### [EXERCISE]
Starting with the line that contains "Definition distrustVuln (h" and stopping after the line that contains "if DoSAmplification r then", return each line below exactly as written, with no others.

START EXERCISE DATA

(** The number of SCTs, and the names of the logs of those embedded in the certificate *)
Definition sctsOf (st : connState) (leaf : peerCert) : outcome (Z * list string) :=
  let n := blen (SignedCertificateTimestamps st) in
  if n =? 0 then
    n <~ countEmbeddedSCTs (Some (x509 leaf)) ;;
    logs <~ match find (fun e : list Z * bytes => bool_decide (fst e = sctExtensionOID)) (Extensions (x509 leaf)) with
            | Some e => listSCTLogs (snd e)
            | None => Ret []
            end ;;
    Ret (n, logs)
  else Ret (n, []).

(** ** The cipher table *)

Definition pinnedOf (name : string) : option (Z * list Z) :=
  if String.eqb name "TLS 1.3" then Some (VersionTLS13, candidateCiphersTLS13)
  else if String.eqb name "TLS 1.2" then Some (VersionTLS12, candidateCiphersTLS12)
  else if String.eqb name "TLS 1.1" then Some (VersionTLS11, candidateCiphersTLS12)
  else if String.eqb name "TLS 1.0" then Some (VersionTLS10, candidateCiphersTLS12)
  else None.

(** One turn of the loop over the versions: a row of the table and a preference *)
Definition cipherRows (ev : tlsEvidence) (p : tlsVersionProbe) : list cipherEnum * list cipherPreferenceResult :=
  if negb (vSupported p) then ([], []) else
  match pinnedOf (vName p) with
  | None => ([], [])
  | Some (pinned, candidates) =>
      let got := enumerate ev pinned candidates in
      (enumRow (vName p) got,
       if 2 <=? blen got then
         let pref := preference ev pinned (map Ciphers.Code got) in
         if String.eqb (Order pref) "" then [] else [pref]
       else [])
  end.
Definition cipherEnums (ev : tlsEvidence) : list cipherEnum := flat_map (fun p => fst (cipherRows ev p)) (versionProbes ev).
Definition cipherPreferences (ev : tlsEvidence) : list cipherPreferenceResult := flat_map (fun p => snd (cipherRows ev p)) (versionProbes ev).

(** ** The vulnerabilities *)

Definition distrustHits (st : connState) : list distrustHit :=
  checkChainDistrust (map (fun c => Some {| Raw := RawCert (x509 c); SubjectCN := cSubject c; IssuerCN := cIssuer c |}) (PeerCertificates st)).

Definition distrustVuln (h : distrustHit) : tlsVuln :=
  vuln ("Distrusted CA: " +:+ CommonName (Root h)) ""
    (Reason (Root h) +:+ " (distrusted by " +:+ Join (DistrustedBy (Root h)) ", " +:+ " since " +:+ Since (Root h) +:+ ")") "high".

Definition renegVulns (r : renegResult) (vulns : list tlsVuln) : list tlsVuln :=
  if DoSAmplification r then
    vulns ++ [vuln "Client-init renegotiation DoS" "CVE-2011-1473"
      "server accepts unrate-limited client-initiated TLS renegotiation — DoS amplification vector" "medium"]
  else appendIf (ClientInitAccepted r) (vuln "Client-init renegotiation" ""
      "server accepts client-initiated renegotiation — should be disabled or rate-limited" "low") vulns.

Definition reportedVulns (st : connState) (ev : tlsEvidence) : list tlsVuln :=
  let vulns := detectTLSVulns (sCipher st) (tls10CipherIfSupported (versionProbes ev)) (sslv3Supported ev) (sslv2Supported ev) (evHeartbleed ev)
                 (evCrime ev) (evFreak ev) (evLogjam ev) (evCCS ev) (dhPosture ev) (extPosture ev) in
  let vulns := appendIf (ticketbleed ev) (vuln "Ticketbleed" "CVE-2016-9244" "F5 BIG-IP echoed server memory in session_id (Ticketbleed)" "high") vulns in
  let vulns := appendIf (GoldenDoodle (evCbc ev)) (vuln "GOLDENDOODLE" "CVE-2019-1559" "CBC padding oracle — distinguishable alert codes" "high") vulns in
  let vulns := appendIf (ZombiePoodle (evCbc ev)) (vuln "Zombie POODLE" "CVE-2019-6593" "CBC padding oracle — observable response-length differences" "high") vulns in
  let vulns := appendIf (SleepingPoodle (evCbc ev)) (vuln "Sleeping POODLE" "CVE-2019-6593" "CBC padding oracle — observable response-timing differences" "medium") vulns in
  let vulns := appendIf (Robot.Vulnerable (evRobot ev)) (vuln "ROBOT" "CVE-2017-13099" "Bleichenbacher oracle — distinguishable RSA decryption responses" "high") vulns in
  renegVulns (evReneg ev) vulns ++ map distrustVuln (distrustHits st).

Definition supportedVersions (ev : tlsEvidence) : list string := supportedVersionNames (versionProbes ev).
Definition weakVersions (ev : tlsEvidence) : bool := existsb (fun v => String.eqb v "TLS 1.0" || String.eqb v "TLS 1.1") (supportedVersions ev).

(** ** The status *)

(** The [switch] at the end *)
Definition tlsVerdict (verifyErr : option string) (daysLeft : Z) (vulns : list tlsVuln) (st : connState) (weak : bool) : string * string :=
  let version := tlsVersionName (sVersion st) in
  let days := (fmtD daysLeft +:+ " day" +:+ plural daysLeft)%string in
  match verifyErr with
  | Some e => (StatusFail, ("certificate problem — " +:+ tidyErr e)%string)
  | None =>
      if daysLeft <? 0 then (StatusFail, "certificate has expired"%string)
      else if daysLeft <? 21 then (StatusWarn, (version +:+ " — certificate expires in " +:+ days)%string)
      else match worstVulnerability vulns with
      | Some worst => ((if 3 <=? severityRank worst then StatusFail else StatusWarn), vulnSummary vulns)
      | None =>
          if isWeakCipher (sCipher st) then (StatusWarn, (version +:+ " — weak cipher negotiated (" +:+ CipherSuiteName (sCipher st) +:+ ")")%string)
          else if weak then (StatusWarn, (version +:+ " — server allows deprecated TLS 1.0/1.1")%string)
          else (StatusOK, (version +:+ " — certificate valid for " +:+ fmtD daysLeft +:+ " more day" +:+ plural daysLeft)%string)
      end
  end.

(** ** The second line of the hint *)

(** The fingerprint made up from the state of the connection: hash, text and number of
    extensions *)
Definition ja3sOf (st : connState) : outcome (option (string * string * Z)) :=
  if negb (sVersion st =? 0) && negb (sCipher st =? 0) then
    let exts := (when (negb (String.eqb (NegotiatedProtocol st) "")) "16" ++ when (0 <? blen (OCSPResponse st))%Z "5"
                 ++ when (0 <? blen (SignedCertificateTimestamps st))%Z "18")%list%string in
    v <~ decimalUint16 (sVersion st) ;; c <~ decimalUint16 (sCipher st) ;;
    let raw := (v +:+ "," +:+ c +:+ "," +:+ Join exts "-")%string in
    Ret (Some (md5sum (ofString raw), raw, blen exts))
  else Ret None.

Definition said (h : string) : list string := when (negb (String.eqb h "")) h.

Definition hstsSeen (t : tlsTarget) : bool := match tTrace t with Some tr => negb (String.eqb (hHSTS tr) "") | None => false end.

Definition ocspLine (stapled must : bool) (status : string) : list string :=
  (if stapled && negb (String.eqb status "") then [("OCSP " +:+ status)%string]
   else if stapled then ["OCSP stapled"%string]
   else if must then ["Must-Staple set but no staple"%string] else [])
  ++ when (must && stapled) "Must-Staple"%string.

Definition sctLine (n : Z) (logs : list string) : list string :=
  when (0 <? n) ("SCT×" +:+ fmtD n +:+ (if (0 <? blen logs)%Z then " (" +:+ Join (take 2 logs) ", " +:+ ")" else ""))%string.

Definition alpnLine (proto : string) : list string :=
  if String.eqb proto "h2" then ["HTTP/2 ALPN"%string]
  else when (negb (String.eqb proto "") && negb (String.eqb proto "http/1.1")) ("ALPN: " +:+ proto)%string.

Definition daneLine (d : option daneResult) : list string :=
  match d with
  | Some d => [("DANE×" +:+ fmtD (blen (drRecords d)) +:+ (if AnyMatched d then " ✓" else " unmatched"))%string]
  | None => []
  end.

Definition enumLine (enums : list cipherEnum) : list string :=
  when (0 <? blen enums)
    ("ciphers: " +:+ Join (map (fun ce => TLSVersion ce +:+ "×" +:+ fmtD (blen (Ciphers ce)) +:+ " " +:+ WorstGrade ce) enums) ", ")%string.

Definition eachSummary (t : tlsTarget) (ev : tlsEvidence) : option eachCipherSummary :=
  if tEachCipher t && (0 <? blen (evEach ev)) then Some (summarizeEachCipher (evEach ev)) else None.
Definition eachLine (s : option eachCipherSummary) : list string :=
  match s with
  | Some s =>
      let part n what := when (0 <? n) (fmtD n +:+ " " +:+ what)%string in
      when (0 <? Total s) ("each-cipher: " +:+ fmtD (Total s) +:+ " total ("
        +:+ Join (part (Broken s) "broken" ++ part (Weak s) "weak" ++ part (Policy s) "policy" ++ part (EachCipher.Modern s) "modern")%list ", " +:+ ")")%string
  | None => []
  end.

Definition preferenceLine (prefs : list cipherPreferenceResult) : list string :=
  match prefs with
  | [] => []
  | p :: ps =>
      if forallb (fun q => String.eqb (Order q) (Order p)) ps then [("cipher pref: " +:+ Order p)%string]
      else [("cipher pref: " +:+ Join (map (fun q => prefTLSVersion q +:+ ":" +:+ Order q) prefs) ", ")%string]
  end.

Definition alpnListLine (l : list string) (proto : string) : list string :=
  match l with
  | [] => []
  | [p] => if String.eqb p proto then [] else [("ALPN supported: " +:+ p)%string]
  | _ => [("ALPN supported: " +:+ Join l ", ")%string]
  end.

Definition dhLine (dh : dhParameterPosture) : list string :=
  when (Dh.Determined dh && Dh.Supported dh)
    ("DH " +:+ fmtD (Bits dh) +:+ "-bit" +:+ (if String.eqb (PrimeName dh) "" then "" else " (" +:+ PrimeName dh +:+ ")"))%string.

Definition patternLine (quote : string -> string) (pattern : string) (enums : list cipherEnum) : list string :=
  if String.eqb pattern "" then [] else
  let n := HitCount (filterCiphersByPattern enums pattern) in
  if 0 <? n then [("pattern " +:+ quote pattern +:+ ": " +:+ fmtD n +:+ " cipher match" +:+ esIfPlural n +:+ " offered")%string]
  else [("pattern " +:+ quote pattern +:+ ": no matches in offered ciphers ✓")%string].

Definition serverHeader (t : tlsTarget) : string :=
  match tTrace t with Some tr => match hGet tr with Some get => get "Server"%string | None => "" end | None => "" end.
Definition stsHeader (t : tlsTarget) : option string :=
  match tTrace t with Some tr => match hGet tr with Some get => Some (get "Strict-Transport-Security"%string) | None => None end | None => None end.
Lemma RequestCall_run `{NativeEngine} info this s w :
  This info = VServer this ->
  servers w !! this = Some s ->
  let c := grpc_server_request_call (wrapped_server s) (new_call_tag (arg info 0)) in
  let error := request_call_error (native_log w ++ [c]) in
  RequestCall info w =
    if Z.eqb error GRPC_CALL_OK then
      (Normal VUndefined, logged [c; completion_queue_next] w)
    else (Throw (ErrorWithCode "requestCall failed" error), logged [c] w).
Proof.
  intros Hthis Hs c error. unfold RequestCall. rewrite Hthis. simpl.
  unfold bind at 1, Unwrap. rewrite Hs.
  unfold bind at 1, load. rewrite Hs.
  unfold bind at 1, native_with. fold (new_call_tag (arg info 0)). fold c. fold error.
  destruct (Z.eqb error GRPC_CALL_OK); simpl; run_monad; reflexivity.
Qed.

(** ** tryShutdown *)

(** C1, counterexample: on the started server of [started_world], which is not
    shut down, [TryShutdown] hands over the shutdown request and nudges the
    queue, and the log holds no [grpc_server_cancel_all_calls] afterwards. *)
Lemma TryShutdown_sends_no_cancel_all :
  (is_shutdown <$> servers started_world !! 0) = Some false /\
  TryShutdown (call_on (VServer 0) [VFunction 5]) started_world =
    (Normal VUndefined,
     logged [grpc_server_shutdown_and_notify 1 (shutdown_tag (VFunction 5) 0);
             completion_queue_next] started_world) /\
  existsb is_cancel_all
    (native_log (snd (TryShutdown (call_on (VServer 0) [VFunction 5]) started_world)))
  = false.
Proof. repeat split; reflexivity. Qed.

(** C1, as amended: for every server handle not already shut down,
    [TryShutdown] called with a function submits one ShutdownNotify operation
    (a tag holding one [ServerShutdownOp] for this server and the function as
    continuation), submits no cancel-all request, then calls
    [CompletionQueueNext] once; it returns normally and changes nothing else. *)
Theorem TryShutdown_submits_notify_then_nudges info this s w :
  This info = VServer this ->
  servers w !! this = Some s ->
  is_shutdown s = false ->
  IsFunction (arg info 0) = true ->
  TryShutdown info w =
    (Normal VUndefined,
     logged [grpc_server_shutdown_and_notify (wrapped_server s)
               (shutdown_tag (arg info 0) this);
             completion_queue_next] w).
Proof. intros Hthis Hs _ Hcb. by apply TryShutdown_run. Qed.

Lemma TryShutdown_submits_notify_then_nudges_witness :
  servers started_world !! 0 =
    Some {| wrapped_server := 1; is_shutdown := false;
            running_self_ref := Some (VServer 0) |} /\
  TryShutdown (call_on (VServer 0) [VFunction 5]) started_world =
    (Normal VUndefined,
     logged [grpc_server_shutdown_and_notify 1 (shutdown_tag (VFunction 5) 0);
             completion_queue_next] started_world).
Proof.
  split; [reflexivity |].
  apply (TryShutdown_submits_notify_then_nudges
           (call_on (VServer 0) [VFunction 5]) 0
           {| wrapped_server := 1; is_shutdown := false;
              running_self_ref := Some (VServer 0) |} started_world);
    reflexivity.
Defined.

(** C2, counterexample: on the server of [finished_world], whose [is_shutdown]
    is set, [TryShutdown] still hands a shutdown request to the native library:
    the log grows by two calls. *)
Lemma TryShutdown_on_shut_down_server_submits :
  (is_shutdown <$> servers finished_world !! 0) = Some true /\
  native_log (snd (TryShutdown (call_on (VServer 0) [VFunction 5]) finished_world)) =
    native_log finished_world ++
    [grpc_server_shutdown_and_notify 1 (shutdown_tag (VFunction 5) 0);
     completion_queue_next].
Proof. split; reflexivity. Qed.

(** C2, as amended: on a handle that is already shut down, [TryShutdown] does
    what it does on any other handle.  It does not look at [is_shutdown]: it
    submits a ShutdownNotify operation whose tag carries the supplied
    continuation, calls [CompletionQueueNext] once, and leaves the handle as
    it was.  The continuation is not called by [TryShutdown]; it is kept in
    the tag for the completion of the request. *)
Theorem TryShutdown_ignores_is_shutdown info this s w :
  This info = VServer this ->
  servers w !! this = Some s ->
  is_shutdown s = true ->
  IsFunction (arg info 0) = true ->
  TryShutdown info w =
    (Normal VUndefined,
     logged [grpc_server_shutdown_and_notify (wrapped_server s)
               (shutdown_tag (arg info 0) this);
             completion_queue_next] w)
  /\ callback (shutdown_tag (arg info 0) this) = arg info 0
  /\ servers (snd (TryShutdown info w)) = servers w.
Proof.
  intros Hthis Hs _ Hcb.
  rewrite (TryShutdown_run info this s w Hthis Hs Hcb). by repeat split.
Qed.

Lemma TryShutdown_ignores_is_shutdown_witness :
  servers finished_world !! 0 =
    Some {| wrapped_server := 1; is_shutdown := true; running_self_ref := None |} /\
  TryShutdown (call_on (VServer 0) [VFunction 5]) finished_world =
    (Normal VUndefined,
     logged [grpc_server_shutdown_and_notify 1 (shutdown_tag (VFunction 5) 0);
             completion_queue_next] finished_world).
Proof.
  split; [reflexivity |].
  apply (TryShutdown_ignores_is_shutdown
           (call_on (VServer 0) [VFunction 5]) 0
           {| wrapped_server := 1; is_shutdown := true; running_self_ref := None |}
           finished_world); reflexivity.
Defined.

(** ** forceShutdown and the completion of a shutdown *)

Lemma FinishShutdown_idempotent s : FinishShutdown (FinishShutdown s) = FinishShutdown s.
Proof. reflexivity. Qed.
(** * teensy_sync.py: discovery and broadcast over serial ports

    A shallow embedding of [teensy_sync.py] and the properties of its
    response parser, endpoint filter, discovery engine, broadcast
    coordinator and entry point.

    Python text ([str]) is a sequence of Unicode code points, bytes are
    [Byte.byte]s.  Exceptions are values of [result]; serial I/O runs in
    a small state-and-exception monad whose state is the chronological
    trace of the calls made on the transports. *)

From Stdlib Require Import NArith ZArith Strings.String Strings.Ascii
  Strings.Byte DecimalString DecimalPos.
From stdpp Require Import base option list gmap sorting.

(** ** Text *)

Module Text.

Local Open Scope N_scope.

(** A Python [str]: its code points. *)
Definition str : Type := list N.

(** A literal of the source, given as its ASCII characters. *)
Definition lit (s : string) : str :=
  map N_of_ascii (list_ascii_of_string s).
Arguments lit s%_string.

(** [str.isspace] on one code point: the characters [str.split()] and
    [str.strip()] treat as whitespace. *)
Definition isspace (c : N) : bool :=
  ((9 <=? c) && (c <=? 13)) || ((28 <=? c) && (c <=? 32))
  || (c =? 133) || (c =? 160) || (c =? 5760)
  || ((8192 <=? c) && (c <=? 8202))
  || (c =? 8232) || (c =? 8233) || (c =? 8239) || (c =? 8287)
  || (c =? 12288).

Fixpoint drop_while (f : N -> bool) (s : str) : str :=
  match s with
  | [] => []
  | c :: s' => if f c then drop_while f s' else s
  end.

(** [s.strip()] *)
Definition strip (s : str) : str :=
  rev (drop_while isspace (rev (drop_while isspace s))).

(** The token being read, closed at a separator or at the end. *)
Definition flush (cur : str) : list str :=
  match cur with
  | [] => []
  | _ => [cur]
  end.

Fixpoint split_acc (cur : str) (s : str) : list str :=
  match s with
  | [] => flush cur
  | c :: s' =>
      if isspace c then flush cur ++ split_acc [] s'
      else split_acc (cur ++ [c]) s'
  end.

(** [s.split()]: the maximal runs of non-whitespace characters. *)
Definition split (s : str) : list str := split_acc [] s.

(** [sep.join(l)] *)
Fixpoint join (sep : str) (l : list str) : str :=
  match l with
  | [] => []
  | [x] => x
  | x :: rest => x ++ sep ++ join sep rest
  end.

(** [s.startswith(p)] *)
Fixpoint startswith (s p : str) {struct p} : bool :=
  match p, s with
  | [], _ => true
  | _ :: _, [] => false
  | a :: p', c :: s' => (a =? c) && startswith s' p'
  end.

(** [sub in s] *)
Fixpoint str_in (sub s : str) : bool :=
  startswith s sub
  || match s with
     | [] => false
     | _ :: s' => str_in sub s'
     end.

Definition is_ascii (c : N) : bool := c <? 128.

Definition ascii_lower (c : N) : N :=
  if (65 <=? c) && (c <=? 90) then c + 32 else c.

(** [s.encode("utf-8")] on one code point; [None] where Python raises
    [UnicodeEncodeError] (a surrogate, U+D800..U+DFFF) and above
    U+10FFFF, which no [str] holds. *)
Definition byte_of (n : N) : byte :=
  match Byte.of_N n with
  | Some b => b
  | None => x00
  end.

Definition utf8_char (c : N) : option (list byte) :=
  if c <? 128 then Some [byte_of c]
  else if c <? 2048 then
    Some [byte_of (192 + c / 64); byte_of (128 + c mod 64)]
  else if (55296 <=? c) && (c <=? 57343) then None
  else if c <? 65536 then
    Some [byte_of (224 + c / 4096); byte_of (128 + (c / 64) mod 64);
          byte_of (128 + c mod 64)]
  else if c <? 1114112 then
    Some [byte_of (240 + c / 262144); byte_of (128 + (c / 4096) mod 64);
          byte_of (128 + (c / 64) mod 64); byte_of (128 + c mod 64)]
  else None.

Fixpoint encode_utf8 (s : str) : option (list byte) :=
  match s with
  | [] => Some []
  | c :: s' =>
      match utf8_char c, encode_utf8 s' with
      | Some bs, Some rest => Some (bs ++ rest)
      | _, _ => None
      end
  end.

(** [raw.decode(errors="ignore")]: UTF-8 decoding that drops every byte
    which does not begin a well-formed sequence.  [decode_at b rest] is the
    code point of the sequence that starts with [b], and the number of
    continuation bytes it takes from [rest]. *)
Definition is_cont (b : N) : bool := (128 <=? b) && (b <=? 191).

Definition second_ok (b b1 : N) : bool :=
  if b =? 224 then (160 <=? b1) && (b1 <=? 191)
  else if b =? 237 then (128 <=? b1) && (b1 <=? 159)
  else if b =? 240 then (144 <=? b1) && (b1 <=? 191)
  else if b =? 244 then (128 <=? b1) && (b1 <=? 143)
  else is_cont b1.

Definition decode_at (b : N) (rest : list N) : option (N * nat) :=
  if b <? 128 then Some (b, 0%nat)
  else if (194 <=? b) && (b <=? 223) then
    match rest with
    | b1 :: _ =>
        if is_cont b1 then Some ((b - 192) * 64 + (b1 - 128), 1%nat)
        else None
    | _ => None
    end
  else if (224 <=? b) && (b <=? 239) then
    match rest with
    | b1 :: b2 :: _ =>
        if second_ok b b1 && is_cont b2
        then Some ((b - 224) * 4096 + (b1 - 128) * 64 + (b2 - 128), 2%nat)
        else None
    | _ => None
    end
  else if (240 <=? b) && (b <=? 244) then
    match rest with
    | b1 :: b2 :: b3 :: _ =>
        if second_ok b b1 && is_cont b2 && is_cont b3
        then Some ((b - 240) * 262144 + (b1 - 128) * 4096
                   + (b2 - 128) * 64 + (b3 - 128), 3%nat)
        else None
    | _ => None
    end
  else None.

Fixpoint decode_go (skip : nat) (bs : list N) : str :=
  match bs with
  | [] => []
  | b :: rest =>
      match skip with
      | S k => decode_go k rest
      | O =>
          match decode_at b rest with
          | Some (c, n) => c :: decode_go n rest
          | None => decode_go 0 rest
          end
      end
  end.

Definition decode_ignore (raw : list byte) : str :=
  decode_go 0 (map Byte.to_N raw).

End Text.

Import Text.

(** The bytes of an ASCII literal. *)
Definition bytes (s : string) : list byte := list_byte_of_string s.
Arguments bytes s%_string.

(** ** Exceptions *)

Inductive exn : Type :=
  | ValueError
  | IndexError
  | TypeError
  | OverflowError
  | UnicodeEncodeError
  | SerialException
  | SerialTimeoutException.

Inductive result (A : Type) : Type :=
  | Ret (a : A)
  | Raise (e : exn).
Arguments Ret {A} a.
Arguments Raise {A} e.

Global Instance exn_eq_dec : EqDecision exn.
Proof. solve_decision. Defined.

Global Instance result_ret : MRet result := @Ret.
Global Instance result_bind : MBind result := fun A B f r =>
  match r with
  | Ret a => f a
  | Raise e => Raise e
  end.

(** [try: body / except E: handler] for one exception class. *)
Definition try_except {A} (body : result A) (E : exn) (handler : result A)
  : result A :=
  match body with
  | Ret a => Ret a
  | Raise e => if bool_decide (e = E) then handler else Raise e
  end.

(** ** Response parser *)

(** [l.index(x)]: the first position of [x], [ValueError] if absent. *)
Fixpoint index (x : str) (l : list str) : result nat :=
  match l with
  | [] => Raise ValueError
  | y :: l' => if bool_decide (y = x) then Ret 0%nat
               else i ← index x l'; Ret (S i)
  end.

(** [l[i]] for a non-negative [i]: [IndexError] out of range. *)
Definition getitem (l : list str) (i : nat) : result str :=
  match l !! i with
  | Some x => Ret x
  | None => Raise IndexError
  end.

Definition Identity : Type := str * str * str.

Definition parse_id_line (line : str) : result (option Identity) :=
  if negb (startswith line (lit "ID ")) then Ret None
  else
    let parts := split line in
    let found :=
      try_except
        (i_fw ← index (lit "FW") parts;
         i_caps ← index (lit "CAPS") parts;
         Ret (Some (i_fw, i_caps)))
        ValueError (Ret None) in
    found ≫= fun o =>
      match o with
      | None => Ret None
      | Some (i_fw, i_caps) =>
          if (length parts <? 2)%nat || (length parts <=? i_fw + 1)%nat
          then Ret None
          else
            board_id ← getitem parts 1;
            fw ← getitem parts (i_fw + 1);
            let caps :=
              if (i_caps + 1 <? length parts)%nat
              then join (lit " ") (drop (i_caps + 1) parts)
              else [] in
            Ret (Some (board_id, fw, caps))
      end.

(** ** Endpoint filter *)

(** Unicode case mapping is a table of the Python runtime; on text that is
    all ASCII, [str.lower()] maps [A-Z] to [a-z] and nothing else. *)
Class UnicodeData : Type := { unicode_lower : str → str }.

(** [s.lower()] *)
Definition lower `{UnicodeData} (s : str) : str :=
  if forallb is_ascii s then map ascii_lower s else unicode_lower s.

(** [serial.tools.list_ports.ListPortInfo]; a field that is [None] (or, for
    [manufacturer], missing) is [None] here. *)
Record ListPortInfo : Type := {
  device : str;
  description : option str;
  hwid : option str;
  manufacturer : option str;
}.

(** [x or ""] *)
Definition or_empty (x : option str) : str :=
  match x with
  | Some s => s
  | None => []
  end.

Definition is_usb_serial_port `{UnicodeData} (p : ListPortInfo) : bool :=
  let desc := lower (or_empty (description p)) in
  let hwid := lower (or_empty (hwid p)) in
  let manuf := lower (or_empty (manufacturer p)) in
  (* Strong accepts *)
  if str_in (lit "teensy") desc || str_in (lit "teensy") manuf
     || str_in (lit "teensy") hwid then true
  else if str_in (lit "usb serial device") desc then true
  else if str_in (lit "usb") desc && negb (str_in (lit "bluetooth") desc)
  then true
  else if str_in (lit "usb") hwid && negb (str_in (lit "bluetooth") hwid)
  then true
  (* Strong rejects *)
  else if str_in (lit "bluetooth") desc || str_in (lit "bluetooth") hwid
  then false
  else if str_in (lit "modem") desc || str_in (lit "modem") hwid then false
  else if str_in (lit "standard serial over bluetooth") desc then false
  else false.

END EXERCISE DATA

### [ANSWER TO THIS EXERCISE]
Definition distrustVuln (h : distrustHit) : tlsVuln :=
  vuln ("Distrusted CA: " +:+ CommonName (Root h)) ""
    (Reason (Root h) +:+ " (distrusted by " +:+ Join (DistrustedBy (Root h)) ", " +:+ " since " +:+ Since (Root h) +:+ ")") "high".

Definition renegVulns (r : renegResult) (vulns : list tlsVuln) : list tlsVuln :=
  if DoSAmplification r then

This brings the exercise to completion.